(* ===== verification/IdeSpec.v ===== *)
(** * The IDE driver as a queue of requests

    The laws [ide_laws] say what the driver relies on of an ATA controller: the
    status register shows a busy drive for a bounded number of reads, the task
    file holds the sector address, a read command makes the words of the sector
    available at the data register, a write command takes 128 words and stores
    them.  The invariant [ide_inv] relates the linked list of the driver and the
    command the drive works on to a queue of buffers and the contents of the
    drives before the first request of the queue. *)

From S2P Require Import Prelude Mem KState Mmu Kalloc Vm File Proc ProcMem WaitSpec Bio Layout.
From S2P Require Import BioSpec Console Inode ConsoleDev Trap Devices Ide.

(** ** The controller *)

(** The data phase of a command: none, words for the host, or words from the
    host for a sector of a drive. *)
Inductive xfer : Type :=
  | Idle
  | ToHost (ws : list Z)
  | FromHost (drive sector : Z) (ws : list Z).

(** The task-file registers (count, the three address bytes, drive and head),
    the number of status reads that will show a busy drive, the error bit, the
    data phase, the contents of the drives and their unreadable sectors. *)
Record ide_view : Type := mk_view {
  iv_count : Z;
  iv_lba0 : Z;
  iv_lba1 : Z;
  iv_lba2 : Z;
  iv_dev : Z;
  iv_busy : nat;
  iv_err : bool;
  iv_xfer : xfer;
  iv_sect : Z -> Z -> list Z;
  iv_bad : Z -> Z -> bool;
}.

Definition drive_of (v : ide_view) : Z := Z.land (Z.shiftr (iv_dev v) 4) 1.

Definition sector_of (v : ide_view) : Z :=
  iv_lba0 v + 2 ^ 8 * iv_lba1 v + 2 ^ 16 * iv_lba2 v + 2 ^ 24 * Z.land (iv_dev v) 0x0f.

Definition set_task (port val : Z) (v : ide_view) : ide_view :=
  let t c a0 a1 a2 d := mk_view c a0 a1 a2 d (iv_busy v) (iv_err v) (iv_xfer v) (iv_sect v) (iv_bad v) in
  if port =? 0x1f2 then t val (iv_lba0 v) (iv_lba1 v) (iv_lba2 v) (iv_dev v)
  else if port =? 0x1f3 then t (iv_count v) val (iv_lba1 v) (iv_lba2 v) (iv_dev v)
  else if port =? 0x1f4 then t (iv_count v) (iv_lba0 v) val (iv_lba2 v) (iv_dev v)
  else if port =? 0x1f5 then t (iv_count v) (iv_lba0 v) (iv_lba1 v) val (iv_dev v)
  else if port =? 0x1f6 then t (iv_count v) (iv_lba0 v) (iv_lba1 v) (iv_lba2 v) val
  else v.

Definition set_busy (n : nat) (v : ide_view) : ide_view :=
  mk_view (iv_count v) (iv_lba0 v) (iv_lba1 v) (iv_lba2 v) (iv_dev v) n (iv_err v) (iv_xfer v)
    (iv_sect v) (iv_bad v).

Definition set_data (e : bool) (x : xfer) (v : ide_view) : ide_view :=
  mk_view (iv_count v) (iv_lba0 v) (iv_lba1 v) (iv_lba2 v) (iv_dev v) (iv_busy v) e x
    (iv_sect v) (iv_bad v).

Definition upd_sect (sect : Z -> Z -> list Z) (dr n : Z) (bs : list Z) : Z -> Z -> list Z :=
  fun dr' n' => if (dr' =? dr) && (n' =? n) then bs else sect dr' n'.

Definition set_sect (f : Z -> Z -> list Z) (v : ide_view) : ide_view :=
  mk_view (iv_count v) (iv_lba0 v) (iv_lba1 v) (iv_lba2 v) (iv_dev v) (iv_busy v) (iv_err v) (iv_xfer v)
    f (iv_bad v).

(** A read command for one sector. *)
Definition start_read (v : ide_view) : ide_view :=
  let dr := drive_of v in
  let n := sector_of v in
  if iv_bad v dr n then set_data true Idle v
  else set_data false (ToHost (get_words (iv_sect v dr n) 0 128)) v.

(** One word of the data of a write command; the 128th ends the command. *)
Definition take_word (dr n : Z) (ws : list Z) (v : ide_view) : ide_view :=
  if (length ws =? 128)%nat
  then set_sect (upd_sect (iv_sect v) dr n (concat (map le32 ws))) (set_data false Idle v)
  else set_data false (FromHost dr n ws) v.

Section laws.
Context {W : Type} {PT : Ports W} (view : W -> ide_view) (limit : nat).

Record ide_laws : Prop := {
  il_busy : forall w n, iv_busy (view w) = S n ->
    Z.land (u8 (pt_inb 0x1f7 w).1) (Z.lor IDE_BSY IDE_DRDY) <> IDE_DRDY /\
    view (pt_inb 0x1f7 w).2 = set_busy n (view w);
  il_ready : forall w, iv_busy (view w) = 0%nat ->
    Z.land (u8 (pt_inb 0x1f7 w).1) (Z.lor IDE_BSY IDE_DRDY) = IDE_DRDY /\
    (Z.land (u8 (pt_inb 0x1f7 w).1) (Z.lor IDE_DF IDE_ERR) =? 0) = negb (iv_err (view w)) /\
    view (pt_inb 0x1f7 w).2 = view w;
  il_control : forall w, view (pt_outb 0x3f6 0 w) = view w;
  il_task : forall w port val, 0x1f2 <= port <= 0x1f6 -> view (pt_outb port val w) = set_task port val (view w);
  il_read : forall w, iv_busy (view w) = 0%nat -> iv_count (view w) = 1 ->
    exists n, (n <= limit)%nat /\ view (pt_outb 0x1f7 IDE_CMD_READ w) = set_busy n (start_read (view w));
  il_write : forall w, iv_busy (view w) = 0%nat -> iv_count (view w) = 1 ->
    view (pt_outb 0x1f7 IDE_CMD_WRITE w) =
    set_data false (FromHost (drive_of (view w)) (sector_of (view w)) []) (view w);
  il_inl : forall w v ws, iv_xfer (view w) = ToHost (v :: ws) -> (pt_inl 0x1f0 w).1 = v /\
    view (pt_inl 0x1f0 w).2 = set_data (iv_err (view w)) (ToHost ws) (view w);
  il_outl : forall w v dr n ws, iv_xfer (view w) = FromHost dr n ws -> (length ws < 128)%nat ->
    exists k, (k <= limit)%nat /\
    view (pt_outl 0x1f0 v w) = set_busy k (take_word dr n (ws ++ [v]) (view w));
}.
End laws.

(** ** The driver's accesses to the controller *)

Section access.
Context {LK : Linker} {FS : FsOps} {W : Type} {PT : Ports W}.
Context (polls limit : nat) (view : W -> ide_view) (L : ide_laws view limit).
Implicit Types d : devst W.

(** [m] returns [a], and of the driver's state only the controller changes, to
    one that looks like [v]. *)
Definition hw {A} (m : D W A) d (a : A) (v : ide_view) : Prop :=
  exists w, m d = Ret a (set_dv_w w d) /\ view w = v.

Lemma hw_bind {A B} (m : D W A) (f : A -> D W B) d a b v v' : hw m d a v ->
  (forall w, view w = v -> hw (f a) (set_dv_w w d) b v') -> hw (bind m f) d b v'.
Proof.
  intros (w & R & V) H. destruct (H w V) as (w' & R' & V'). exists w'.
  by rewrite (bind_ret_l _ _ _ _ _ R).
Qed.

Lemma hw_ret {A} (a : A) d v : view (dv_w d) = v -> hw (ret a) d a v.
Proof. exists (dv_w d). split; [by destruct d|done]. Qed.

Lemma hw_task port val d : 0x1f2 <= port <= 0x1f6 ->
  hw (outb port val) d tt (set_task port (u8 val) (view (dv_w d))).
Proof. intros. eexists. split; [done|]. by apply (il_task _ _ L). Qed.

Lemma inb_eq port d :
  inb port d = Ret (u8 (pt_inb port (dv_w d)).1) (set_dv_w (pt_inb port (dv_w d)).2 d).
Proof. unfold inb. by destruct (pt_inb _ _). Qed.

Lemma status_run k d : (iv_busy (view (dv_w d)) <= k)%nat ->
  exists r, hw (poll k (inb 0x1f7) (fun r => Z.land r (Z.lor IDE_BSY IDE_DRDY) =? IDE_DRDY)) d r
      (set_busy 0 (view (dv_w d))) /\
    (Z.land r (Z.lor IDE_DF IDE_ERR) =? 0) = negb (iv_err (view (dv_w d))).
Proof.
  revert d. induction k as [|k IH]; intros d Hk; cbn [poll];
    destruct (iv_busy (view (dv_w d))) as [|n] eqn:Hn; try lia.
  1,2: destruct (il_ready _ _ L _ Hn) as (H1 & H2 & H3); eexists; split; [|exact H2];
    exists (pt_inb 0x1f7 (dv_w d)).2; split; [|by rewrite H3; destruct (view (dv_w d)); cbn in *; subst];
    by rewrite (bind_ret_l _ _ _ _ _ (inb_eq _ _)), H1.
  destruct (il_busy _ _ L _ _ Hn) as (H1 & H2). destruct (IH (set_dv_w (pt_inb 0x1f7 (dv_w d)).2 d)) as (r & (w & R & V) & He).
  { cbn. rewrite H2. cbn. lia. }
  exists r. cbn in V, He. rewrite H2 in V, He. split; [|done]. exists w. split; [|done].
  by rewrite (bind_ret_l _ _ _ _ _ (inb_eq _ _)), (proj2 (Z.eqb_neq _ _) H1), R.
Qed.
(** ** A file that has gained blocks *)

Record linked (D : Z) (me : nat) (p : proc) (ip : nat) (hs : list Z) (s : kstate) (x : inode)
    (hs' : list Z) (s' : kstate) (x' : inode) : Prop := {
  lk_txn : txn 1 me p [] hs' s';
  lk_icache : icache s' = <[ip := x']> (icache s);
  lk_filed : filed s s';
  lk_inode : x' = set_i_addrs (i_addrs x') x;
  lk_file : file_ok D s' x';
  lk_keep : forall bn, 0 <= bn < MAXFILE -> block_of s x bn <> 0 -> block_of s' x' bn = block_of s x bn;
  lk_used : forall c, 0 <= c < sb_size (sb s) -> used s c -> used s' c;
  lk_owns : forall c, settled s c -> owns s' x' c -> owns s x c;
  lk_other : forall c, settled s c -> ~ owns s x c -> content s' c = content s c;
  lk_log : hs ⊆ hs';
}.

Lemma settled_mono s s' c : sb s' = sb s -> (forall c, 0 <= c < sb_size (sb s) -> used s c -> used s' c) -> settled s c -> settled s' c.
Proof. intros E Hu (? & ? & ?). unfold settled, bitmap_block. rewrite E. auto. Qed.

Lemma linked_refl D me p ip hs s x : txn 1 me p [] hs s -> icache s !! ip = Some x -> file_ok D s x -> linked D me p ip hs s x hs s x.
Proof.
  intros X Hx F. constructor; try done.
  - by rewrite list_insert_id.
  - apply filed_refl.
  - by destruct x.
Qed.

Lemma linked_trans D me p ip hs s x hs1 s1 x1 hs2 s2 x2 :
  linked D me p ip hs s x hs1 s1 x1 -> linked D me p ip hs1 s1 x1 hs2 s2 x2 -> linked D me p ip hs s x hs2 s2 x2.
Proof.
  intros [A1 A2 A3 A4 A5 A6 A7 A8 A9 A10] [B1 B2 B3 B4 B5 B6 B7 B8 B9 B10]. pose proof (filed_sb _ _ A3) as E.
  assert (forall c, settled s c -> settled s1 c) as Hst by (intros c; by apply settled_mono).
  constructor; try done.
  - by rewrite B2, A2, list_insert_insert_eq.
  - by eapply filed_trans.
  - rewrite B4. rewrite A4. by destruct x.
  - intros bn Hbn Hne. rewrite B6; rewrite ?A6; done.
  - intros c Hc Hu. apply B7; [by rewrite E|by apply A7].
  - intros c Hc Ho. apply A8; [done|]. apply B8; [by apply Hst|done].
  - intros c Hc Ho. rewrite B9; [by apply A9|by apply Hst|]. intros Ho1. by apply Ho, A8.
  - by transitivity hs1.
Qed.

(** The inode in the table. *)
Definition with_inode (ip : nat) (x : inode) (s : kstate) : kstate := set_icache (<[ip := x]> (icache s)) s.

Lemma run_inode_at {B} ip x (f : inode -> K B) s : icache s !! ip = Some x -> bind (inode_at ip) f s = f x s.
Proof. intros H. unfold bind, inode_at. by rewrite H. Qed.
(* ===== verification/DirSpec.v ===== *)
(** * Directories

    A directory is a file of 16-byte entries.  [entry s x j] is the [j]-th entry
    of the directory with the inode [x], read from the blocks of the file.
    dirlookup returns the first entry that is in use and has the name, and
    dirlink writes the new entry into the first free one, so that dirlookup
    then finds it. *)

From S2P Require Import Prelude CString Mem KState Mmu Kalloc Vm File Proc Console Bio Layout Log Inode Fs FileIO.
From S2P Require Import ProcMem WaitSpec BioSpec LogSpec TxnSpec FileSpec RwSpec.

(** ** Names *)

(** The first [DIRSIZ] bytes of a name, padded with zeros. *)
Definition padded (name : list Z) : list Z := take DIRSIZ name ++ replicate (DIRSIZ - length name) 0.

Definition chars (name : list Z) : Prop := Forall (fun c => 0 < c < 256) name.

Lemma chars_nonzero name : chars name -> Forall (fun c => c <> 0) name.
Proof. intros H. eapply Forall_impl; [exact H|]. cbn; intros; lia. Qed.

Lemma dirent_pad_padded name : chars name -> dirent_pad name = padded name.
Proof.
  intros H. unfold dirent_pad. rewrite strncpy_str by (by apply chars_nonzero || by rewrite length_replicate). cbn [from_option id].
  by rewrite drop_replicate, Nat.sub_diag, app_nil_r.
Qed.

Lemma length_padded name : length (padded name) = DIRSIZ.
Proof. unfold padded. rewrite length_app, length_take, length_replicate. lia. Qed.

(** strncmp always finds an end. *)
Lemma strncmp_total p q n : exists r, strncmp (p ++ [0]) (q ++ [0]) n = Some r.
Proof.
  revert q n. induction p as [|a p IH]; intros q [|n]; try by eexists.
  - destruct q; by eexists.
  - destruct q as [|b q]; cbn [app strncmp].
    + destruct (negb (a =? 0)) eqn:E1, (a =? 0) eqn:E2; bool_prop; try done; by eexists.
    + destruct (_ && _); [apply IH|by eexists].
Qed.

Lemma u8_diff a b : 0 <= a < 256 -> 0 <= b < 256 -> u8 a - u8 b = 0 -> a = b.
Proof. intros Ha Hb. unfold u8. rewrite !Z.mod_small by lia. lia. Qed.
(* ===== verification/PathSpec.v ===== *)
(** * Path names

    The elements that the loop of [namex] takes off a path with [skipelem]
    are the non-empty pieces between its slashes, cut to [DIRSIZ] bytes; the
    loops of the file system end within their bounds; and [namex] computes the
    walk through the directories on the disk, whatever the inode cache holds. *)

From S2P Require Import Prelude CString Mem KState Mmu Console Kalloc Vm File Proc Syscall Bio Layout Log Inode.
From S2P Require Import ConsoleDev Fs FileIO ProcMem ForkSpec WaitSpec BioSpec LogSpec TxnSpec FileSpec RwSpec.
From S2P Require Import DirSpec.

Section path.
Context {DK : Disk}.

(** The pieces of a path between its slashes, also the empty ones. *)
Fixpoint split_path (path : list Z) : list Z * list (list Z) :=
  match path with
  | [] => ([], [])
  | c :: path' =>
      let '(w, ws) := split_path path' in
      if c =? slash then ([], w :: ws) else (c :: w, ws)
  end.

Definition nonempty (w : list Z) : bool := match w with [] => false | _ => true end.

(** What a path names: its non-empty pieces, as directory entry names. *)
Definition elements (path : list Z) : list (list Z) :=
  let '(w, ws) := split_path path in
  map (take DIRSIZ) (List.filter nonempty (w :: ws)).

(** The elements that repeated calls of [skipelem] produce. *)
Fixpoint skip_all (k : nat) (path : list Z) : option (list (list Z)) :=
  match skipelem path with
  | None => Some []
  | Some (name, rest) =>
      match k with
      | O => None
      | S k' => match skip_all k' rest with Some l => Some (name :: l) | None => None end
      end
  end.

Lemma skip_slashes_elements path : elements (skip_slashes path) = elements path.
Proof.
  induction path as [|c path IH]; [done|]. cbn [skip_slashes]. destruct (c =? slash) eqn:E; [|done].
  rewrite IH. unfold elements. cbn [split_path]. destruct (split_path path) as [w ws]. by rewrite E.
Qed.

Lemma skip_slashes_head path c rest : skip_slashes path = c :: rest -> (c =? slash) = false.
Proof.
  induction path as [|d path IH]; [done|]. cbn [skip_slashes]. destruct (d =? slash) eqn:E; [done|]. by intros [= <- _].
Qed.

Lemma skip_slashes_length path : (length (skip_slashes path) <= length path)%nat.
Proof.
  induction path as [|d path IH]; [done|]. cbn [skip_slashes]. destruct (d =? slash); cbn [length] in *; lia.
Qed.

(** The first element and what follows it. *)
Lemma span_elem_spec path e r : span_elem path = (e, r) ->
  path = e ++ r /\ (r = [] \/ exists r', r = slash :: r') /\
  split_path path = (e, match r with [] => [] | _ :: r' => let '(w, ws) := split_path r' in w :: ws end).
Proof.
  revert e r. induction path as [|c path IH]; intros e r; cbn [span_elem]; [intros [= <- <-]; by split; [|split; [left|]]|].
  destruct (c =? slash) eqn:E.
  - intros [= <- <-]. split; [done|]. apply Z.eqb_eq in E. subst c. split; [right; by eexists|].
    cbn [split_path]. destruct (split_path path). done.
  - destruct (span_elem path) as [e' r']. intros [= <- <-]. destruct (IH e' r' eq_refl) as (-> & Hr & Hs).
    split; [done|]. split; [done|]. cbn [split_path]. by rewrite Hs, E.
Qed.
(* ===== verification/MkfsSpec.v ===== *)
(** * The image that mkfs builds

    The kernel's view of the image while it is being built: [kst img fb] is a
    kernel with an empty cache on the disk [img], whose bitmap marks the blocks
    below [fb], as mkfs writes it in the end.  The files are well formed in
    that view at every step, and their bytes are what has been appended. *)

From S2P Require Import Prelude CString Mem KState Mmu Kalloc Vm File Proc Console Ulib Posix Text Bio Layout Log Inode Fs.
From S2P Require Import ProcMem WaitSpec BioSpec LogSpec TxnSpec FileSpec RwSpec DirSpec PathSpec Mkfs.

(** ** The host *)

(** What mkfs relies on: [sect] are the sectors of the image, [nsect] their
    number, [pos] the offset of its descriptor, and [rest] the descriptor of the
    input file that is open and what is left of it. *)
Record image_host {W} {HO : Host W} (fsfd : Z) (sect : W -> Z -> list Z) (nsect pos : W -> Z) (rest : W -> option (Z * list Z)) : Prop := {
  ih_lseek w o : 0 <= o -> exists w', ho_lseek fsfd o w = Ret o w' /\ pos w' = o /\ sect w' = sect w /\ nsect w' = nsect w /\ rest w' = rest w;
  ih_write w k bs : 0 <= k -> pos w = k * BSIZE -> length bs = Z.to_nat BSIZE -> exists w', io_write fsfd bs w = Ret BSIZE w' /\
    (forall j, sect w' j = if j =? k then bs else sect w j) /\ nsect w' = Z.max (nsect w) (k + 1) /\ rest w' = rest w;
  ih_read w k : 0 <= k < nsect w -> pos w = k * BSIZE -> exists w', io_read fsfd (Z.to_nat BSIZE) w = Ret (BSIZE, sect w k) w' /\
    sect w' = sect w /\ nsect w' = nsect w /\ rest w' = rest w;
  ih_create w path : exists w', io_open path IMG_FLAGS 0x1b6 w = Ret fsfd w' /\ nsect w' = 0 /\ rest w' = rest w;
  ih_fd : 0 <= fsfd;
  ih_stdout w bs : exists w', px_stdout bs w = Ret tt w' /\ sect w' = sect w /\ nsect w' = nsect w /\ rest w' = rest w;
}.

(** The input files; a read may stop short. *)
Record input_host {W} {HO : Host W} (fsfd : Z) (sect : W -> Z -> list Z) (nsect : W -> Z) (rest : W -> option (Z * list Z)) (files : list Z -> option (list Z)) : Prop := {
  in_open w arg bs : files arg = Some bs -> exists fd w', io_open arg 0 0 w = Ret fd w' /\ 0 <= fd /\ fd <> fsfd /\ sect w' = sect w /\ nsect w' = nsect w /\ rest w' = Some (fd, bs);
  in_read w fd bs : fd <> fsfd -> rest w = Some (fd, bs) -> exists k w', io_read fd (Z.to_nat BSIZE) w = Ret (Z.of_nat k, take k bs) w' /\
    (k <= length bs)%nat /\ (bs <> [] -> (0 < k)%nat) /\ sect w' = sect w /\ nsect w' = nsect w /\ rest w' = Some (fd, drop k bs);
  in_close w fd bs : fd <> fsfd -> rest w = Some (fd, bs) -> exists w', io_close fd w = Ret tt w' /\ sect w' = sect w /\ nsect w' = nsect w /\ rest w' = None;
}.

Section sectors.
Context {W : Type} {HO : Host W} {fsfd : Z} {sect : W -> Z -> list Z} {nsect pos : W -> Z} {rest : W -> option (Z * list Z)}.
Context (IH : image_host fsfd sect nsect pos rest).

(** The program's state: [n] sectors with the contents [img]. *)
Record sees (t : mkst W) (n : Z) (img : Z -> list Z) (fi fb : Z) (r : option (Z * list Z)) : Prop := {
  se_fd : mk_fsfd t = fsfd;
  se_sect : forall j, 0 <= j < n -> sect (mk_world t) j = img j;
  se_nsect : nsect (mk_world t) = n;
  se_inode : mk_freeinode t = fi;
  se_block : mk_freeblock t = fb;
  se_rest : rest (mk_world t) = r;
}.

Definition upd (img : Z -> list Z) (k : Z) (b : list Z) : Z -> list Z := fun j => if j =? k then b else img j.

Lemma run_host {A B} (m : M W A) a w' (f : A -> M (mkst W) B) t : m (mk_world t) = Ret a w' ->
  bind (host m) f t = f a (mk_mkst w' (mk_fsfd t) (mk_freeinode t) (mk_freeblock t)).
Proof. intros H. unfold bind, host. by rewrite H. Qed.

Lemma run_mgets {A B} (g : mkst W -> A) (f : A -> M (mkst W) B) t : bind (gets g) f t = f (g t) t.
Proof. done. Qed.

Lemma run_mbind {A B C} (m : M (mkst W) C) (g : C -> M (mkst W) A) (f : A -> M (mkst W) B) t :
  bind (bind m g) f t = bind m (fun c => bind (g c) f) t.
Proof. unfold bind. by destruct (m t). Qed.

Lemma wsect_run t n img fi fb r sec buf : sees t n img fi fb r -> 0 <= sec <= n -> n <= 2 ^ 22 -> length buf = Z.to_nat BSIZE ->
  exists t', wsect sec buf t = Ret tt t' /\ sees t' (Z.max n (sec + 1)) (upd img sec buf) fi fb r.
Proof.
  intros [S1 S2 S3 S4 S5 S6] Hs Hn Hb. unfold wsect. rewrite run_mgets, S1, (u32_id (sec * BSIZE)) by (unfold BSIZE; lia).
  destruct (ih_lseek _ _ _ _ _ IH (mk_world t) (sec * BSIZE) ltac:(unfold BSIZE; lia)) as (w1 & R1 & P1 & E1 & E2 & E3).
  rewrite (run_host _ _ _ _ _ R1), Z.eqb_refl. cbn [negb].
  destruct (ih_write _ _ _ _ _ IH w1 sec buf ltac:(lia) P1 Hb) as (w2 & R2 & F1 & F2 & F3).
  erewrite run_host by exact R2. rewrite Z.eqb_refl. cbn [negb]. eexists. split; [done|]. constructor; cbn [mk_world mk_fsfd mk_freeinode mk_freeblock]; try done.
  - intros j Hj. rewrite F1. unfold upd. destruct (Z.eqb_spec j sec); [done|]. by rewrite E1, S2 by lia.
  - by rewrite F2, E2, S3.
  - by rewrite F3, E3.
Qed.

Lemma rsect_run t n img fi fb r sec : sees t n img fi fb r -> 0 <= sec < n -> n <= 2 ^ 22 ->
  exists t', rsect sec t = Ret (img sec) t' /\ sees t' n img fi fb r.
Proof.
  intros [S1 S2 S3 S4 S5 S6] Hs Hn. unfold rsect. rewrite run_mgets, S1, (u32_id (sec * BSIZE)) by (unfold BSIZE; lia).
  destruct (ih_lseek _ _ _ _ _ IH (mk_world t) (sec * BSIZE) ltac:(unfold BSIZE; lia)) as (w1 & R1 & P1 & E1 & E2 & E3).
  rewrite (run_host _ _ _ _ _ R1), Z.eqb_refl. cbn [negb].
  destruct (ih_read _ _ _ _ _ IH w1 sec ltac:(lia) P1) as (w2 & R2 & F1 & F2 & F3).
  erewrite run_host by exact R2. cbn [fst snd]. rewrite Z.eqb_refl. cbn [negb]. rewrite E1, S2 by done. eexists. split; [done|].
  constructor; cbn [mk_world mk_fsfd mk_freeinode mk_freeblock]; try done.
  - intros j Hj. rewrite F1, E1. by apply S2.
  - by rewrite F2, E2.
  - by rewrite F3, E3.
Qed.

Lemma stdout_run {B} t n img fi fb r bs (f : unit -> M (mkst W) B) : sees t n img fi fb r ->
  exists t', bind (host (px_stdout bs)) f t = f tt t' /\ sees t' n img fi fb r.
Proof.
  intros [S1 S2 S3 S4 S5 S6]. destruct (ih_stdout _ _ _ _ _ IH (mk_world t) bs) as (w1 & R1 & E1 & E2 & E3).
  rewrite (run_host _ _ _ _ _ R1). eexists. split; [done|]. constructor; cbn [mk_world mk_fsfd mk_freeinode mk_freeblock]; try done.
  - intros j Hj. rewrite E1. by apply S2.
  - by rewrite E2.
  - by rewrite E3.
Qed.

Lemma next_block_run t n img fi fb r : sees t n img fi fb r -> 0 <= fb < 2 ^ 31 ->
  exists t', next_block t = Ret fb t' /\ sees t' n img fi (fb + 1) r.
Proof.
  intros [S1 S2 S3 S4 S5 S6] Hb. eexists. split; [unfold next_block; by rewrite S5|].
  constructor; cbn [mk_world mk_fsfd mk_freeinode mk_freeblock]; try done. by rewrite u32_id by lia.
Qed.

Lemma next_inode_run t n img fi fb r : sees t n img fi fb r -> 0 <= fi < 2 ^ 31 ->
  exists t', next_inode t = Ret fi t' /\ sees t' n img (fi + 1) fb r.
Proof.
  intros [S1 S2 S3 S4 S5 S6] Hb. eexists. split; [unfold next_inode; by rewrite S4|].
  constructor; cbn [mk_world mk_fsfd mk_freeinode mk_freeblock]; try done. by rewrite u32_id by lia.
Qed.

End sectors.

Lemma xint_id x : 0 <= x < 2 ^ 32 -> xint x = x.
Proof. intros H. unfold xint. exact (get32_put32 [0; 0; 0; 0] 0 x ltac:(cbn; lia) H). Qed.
________________________
Your goal — Scan the entries above and show each line that contains the word "command".

Exercise solution —
    file holds the sector address, a read command makes the words of the sector
    available at the data register, a write command takes 128 words and stores
    command the drive works on to a queue of buffers and the contents of the
(** The data phase of a command: none, words for the host, or words from the
(** A read command for one sector. *)
(** One word of the data of a write command; the 128th ends the command. *)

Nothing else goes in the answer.